If you end up getting really fanatical about TCP latency, it's also possible to cheat, as certain major web services like to.
(My own problem involves the other end of the TCP performance spectrum, where a long round-trip time is really starting to drag on my bandwidth for multi-TB file transfers, so if you do turn up a parallel HTTP library, I'd love to hear about it. The only tool I found, called "puf", parallelizes by files rather than byteranges. If the above doesn't help you and you really need a parallel transfer tool, likewise get in touch: I may have given up and written it by then.)
I've written the backend and services for the sort of place you're pulling images from. Every site is different so details based on what I did might not apply to what you're trying to do.
Here's my thoughts:
If you have a service agreement with the company you're pulling images from (which you should because you have a fairly high bandwidth need), then preprocess their image catalog and store the thumbnails locally, either as database blobs or as files on disk with a database containing the paths to the files.
Doesn't that service already have the images available as thumbnails? They're not going to send a full-sized image to someone's browser either... unless they're crazy or sadistic and their users are crazy and masochistic. We preprocessed our images into three or four different thumbnail sizes so it would have been trivial to supply what you're trying to do.
If your request is something they expect then they should have an API or at least some resources (programmers) who can help you access the images in the fastest way possible. They should actually have a dedicated host for that purpose.

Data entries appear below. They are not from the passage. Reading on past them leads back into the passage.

Lemma cron_wf_claim t project job cause scheduled_at id timestamp out t' :
  cron_wf t → claim_cron_run t project job cause scheduled_at id timestamp = Ok (out, t') → cron_wf t'.
Proof.
  intros Hw Hc. pose proof (claim_cron_run_spec t project job cause scheduled_at id timestamp) as Hs.
  rewrite Hc in Hs. destruct out as [run|run|id']; simpl in Hs.
  2:{ destruct Hs as [-> _]. done. }
  2:{ destruct Hs as [-> _]. by apply (cron_wf_same_runs t). }
  destruct Hs as (-> & Hid & Hact & Hslot & ->). destruct Hw as [H1 H2 H3]. split; simpl.
  - intros i r. rewrite lookup_insert_Some. intros [[<- <-]|[_ ?]]; [|by apply H1].
    split; simpl; [done|by destruct job|done|done].
  - intros i1 i2 r1 r2. rewrite !lookup_insert_Some.
    intros [[<- <-]|[? Hr1]] [[<- <-]|[? Hr2]] Hj A1 A2; simpl in *; try done.
    + by rewrite (Hact _ _ Hr2) in A2.
    + by rewrite (Hact _ _ Hr1) in A1.
    + by eapply H2.
  - intros i1 i2 r1 r2 at_. rewrite !lookup_insert_Some.
    intros [[<- <-]|[? Hr1]] [[<- <-]|[? Hr2]] Hj A1 A2; simpl in *; try done.
    + destruct scheduled_at as [a|]; [|done]. simpl in A1. injection A1 as <-.
      by destruct (Hslot a _ _ eq_refl Hr2 (eq_sym Hj)).
    + destruct scheduled_at as [a|]; [|done]. simpl in A2. injection A2 as <-.
      by destruct (Hslot a _ _ eq_refl Hr1 Hj).
    + by eapply H3.
Qed.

As a photographer I also need to mention that there could be copyright and/or terms-of-service issues with what you're doing, so make sure you're above board by consulting a lawyer AND the site you're accessing. Don't assume everything is ok, KNOW it is. Copyright laws don't fit the general public's conception of what copyrights are, so involving a lawyer up front can be really educational, plus give you a good feeling you're on solid ground. If you've already talked with one then you know what I'm saying.
I would guess that using any p2p network would be useless as there is more permutations then often used files.
Downloading parallel few parts of file can give improvement only in slow networks (slower then 4-10Mbps).
To get any improvement of using parallel download you need to ensure there will be enough server power. From you current problem (waiting over 500ms for connection) I assume you already have problem with servers:
you should add/improve load-balancing,
you should think of changing server software for something with more performance
And again if 500ms is 60% of total response time then you servers are overloaded, if you think they are not you should search for bottle neck in connections/server performance.